INSTRUCTIONS TO FOLLOW:
Output every line of the entries from the line containing "Dummy (String.append prefix" through the last, exactly, with no other content.

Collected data
----------

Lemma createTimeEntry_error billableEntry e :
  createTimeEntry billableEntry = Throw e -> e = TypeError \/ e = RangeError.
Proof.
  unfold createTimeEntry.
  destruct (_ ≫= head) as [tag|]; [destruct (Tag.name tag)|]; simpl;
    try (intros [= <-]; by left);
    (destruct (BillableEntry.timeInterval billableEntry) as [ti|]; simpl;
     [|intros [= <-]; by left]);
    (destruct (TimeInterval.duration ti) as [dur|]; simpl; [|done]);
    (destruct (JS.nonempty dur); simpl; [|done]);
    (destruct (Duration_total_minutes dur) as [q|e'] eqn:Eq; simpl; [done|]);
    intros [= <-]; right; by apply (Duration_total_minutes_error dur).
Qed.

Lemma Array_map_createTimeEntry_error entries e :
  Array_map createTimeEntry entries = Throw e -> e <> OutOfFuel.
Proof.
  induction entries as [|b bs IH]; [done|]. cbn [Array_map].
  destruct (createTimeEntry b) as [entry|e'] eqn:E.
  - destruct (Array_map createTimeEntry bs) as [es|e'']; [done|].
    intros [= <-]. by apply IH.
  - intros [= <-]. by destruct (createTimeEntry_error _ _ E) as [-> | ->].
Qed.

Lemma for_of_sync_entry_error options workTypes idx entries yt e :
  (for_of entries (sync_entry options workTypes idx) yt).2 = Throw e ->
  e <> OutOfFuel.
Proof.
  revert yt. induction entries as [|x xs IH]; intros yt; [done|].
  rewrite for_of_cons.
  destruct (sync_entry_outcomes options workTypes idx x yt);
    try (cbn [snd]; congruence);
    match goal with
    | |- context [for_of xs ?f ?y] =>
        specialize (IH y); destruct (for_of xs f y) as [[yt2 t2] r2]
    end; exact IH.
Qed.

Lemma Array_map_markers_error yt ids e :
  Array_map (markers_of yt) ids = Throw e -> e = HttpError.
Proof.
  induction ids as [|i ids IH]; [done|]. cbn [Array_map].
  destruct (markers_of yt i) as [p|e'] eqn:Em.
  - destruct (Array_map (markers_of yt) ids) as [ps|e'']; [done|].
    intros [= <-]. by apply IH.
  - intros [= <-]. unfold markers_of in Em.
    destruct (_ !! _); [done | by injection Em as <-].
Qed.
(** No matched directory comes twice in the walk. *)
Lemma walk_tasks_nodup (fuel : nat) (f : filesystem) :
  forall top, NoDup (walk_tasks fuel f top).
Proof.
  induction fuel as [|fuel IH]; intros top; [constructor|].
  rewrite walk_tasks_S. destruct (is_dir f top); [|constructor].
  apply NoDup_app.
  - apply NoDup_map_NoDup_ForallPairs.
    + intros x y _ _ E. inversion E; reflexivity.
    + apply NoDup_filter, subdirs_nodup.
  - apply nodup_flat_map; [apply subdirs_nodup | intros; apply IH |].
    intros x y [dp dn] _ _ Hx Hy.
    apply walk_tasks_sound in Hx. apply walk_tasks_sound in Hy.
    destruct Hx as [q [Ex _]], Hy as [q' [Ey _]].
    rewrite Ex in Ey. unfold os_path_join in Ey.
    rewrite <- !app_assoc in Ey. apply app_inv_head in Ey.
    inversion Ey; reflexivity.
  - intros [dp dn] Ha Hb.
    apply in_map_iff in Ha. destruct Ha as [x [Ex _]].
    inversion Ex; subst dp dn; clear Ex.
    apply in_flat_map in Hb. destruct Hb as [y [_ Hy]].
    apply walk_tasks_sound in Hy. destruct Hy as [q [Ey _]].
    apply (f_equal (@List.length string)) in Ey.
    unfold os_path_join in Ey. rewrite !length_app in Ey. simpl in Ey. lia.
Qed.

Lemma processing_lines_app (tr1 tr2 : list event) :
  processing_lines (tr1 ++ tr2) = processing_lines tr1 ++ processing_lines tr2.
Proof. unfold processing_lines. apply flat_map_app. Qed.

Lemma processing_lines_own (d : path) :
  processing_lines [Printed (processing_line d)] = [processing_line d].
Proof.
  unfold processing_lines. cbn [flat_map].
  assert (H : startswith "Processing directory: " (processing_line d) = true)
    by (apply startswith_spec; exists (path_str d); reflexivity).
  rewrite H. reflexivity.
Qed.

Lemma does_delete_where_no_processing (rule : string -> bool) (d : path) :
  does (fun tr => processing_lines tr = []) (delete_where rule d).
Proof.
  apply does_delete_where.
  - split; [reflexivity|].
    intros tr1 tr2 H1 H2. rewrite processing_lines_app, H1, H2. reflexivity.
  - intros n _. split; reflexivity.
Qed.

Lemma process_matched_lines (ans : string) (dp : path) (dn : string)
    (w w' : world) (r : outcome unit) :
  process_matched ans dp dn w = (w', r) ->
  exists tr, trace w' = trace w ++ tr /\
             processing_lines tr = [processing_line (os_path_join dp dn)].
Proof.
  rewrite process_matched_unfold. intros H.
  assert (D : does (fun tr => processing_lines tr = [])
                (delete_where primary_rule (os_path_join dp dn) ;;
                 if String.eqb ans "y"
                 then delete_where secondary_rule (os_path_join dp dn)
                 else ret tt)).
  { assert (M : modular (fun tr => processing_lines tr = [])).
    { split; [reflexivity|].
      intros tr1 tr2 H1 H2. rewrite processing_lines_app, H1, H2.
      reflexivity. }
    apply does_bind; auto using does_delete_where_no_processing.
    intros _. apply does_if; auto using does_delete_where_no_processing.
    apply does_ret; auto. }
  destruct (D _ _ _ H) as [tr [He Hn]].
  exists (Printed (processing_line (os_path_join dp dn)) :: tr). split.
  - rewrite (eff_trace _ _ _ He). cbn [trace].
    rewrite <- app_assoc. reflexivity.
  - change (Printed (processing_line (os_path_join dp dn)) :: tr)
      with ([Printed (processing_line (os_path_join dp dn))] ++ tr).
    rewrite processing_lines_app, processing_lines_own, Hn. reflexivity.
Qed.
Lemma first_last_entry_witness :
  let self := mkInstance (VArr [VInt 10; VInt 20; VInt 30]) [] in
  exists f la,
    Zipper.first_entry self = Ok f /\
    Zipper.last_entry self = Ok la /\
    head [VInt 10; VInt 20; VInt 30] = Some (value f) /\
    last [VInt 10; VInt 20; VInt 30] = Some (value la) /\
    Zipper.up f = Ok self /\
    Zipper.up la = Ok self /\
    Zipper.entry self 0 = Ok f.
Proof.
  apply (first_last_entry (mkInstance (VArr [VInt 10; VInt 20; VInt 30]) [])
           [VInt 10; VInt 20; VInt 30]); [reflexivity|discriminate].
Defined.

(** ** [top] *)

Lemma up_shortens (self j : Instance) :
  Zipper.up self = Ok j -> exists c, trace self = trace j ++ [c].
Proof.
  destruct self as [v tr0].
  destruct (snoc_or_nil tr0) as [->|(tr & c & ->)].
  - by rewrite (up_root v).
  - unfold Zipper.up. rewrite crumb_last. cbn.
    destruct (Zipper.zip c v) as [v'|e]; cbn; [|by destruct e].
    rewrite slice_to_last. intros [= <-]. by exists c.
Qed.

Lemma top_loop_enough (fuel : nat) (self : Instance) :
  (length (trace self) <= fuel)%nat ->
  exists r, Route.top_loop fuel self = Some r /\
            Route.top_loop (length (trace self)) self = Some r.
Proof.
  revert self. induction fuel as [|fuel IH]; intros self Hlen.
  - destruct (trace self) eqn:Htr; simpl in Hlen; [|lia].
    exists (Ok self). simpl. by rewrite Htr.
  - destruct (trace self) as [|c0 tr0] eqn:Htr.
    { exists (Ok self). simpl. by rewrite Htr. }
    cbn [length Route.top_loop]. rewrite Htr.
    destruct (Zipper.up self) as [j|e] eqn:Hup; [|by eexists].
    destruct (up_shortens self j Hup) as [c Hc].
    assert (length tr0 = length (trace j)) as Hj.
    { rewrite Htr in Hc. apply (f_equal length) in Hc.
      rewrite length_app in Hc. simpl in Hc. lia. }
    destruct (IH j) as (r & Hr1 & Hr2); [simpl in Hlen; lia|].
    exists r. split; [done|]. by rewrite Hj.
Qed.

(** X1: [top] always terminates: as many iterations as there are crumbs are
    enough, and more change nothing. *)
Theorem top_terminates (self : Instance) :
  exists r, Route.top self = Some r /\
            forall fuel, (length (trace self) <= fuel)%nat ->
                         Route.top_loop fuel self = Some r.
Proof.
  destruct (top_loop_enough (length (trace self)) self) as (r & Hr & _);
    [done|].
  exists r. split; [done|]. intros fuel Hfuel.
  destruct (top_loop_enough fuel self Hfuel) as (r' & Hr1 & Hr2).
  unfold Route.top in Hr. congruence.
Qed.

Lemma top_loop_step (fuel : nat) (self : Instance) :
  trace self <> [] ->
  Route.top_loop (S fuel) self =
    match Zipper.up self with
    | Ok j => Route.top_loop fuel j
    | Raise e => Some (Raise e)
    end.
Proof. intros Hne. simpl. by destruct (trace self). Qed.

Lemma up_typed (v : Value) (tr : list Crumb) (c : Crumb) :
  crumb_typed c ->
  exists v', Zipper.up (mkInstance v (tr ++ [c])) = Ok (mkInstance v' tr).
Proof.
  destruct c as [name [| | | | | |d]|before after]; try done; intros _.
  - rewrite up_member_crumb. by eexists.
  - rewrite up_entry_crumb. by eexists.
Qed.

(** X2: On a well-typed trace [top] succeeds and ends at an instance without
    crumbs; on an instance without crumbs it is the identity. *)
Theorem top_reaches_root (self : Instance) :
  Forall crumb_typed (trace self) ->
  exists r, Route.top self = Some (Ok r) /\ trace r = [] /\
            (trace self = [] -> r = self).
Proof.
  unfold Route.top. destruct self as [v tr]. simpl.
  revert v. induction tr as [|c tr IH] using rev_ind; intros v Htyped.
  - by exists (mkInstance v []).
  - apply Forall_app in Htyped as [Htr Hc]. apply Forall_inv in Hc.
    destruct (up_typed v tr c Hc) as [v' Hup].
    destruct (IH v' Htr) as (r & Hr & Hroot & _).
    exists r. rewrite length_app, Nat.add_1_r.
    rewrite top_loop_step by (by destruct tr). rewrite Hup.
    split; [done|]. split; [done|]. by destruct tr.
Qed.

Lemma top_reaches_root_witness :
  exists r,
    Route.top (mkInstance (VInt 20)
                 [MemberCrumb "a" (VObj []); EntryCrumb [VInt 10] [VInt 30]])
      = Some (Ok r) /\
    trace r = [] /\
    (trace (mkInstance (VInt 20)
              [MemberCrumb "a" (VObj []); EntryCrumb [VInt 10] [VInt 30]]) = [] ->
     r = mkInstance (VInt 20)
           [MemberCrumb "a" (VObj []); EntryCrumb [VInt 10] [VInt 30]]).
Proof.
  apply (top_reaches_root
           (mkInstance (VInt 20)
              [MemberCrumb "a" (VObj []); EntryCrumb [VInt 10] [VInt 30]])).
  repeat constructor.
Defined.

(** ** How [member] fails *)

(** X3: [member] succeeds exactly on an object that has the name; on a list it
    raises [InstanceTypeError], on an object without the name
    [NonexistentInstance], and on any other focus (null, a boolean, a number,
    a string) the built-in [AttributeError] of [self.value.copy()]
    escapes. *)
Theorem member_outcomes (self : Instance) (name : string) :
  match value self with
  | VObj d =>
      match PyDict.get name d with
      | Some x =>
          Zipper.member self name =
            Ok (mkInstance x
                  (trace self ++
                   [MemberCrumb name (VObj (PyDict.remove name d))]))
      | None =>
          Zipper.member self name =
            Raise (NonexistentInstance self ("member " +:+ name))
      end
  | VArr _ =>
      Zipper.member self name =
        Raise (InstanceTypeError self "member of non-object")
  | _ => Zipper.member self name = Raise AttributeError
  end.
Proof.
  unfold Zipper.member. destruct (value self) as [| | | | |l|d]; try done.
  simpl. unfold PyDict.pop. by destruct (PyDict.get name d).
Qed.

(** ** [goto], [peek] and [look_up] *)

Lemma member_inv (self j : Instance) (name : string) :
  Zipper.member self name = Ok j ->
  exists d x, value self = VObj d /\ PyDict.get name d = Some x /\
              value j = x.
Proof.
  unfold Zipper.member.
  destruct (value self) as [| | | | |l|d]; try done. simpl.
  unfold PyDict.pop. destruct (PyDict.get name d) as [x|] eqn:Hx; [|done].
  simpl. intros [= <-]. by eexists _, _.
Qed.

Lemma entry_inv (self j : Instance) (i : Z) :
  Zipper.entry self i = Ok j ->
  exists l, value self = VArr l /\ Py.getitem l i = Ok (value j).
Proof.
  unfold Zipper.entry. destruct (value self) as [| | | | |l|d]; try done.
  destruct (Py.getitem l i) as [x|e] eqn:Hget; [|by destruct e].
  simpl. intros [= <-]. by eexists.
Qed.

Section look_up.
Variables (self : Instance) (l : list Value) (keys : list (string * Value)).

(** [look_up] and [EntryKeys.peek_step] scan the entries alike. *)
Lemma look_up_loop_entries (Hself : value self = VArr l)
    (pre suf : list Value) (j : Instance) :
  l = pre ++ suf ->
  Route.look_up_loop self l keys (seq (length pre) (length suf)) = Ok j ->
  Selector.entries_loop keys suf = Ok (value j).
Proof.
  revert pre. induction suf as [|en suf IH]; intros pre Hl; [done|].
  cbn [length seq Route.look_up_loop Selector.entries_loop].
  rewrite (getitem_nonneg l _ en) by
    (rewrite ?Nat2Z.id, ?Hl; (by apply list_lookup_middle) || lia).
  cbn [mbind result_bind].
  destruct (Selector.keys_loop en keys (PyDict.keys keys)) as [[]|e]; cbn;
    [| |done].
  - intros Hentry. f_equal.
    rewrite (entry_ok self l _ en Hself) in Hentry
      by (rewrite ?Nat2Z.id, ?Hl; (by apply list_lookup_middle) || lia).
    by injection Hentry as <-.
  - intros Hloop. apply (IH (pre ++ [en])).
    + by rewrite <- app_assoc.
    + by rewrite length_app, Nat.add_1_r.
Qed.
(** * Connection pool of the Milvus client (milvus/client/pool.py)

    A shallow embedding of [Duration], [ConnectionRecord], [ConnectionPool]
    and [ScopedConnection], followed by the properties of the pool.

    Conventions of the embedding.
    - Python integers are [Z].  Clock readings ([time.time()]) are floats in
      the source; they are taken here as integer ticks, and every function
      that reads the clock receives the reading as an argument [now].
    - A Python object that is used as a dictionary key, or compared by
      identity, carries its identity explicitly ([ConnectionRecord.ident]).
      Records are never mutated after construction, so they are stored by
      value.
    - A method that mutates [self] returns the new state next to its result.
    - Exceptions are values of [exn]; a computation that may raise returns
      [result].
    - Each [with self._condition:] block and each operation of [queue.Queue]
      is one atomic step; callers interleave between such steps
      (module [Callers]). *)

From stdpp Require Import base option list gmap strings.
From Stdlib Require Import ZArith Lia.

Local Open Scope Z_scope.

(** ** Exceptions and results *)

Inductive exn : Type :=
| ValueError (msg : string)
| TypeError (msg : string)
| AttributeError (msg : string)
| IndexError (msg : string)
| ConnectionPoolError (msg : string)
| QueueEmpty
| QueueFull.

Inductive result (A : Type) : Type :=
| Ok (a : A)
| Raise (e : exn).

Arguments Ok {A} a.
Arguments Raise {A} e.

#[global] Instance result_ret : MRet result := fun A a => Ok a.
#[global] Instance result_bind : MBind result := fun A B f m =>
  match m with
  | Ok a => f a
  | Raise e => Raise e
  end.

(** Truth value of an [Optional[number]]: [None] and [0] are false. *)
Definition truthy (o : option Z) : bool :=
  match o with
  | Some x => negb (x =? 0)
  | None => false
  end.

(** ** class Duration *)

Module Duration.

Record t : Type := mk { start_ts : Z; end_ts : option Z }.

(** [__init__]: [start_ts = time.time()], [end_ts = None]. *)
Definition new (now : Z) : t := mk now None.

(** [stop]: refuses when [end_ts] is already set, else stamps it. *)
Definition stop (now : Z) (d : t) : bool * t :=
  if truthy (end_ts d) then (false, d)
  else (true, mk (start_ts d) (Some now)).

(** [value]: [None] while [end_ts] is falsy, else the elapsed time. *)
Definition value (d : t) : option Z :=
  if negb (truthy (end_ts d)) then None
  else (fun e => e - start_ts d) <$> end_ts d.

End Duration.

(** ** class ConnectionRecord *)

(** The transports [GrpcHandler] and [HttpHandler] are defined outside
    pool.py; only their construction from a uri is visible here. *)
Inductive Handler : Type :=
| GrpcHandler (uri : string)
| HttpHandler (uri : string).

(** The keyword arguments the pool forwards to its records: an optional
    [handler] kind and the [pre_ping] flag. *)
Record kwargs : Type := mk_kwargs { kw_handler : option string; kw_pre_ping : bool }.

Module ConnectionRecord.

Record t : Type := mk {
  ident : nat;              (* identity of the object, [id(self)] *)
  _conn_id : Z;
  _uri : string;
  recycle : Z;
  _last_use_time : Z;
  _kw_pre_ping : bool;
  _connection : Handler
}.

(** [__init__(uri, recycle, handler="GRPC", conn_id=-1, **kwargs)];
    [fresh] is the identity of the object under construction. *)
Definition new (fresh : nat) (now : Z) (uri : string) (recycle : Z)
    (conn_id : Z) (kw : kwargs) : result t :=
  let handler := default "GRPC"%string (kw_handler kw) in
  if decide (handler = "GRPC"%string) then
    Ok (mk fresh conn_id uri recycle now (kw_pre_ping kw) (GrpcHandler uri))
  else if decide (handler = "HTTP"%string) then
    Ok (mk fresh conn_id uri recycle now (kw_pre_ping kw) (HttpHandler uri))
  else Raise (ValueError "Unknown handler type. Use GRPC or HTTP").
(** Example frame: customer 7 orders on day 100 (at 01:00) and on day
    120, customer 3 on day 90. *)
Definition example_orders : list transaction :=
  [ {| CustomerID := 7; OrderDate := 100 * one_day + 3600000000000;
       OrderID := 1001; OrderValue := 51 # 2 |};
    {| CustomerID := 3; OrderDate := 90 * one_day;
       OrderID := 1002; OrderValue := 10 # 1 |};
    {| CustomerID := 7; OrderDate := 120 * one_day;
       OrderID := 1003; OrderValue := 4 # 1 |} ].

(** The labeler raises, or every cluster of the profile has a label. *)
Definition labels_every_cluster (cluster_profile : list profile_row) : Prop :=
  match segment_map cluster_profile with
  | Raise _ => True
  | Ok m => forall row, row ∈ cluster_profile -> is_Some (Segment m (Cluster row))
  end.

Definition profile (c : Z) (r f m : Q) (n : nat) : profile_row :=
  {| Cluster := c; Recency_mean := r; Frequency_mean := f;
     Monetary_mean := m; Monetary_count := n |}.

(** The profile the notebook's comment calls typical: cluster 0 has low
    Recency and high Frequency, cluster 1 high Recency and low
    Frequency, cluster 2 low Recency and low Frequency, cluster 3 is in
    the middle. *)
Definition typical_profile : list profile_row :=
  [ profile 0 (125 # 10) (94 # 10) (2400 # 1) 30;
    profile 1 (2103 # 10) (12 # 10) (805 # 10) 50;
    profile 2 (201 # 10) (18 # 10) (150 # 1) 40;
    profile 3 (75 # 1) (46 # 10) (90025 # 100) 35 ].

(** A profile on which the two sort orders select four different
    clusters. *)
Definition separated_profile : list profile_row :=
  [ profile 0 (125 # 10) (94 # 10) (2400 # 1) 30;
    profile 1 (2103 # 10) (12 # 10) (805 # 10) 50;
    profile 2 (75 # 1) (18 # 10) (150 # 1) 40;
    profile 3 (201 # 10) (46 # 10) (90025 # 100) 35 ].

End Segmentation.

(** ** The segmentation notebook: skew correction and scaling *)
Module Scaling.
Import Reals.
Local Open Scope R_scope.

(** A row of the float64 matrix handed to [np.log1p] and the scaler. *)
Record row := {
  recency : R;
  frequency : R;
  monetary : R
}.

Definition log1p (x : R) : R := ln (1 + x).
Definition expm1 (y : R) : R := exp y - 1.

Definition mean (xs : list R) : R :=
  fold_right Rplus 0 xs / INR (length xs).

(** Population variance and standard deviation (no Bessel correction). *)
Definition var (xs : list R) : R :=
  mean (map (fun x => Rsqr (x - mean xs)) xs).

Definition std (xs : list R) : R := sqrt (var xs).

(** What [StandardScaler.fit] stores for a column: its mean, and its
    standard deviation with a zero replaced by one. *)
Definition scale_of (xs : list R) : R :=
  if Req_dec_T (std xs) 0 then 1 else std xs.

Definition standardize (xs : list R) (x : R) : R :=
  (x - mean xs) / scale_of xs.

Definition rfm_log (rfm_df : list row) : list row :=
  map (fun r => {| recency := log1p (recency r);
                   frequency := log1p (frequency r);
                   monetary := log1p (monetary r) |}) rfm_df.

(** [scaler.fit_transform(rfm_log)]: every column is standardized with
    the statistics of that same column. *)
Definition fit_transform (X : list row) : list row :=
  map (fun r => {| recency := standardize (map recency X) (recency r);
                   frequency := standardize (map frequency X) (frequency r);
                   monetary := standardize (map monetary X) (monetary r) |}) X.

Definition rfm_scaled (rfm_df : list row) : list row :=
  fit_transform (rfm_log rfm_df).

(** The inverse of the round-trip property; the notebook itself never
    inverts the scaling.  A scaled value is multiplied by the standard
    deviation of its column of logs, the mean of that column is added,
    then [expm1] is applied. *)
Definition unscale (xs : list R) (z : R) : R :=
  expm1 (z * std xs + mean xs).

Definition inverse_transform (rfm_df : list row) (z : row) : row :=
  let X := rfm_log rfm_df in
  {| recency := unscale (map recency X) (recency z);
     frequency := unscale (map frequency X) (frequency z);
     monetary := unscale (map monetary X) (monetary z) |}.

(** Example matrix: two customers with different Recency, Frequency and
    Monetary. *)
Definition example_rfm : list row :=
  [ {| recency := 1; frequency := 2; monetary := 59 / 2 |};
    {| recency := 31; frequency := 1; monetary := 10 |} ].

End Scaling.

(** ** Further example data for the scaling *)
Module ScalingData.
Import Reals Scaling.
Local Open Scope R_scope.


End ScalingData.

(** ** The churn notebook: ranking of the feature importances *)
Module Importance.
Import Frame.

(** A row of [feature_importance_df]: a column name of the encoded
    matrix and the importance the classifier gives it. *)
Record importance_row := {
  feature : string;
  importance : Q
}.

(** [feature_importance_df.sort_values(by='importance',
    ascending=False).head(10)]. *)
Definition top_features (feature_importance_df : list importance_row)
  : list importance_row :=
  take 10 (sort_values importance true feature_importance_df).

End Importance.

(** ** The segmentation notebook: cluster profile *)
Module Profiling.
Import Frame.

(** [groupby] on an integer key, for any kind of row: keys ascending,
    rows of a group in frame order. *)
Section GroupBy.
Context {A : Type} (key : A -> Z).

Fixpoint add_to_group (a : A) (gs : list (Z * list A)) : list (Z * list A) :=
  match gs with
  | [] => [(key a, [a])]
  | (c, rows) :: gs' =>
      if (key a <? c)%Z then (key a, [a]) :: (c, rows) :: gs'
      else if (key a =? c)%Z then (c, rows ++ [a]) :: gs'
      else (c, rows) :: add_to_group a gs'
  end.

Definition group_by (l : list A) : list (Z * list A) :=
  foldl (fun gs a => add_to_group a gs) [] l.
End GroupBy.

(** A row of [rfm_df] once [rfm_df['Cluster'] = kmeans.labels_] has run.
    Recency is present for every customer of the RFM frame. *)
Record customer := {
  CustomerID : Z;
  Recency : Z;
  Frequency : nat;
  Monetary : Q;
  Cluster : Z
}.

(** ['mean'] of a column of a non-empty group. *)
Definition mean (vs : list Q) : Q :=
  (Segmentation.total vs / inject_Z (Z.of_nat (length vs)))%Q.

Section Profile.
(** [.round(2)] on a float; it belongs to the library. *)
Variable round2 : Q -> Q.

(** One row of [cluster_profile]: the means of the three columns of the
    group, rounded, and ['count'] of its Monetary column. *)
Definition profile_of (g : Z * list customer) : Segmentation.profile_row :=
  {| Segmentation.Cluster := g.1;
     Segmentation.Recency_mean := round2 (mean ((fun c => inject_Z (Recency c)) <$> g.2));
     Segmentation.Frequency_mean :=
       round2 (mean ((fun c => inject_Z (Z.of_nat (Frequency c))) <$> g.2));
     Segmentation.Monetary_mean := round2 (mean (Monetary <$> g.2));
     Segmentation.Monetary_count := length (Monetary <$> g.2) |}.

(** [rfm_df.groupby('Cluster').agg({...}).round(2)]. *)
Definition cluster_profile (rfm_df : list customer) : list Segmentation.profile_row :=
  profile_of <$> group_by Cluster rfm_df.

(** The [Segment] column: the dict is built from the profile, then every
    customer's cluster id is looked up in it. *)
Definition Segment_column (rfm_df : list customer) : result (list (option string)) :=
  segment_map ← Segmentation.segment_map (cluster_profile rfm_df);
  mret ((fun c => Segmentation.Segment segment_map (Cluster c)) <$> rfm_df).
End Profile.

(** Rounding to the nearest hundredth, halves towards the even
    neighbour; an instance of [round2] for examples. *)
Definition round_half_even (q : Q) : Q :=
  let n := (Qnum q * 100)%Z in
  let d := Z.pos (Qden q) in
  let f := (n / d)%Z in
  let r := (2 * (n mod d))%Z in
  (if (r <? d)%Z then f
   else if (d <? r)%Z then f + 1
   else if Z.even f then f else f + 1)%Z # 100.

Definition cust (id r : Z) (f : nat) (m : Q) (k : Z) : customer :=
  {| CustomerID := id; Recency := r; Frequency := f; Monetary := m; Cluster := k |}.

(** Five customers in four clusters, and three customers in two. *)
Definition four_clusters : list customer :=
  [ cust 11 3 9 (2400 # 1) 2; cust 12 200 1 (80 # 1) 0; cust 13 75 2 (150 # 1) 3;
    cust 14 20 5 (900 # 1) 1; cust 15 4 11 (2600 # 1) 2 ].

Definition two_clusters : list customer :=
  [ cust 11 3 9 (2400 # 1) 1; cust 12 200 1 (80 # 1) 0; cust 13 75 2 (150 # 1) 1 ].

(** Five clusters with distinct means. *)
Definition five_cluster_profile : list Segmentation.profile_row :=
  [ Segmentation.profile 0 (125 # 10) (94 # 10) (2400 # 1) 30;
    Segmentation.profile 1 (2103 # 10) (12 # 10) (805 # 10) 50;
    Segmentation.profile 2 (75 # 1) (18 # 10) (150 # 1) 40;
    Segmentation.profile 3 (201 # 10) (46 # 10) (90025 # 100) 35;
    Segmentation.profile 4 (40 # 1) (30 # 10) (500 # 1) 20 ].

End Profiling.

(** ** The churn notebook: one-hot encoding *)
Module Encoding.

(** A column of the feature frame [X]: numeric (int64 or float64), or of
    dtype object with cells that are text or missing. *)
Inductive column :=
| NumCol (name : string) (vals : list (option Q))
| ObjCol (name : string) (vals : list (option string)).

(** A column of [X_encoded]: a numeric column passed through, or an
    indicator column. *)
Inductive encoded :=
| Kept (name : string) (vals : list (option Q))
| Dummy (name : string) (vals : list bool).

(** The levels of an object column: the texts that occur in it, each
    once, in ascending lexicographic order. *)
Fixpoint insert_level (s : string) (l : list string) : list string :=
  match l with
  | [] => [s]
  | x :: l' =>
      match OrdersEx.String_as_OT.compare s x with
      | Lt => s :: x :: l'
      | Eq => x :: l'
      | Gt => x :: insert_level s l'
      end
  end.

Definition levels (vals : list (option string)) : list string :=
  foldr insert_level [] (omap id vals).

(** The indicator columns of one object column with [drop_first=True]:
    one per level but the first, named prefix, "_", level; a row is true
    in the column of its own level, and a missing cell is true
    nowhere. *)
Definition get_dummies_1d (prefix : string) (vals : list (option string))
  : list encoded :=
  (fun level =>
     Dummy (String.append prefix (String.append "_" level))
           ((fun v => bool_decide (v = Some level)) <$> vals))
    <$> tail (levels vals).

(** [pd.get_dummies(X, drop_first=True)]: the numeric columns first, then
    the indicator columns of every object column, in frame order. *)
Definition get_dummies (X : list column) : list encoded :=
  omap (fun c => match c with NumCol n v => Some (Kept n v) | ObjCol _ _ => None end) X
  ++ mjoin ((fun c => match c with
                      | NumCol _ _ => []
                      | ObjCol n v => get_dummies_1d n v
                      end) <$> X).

----------

WRITTEN REPLY:
     Dummy (String.append prefix (String.append "_" level))
           ((fun v => bool_decide (v = Some level)) <$> vals))
    <$> tail (levels vals).

(** [pd.get_dummies(X, drop_first=True)]: the numeric columns first, then
    the indicator columns of every object column, in frame order. *)
Definition get_dummies (X : list column) : list encoded :=
  omap (fun c => match c with NumCol n v => Some (Kept n v) | ObjCol _ _ => None end) X
  ++ mjoin ((fun c => match c with
                      | NumCol _ _ => []
                      | ObjCol n v => get_dummies_1d n v
                      end) <$> X).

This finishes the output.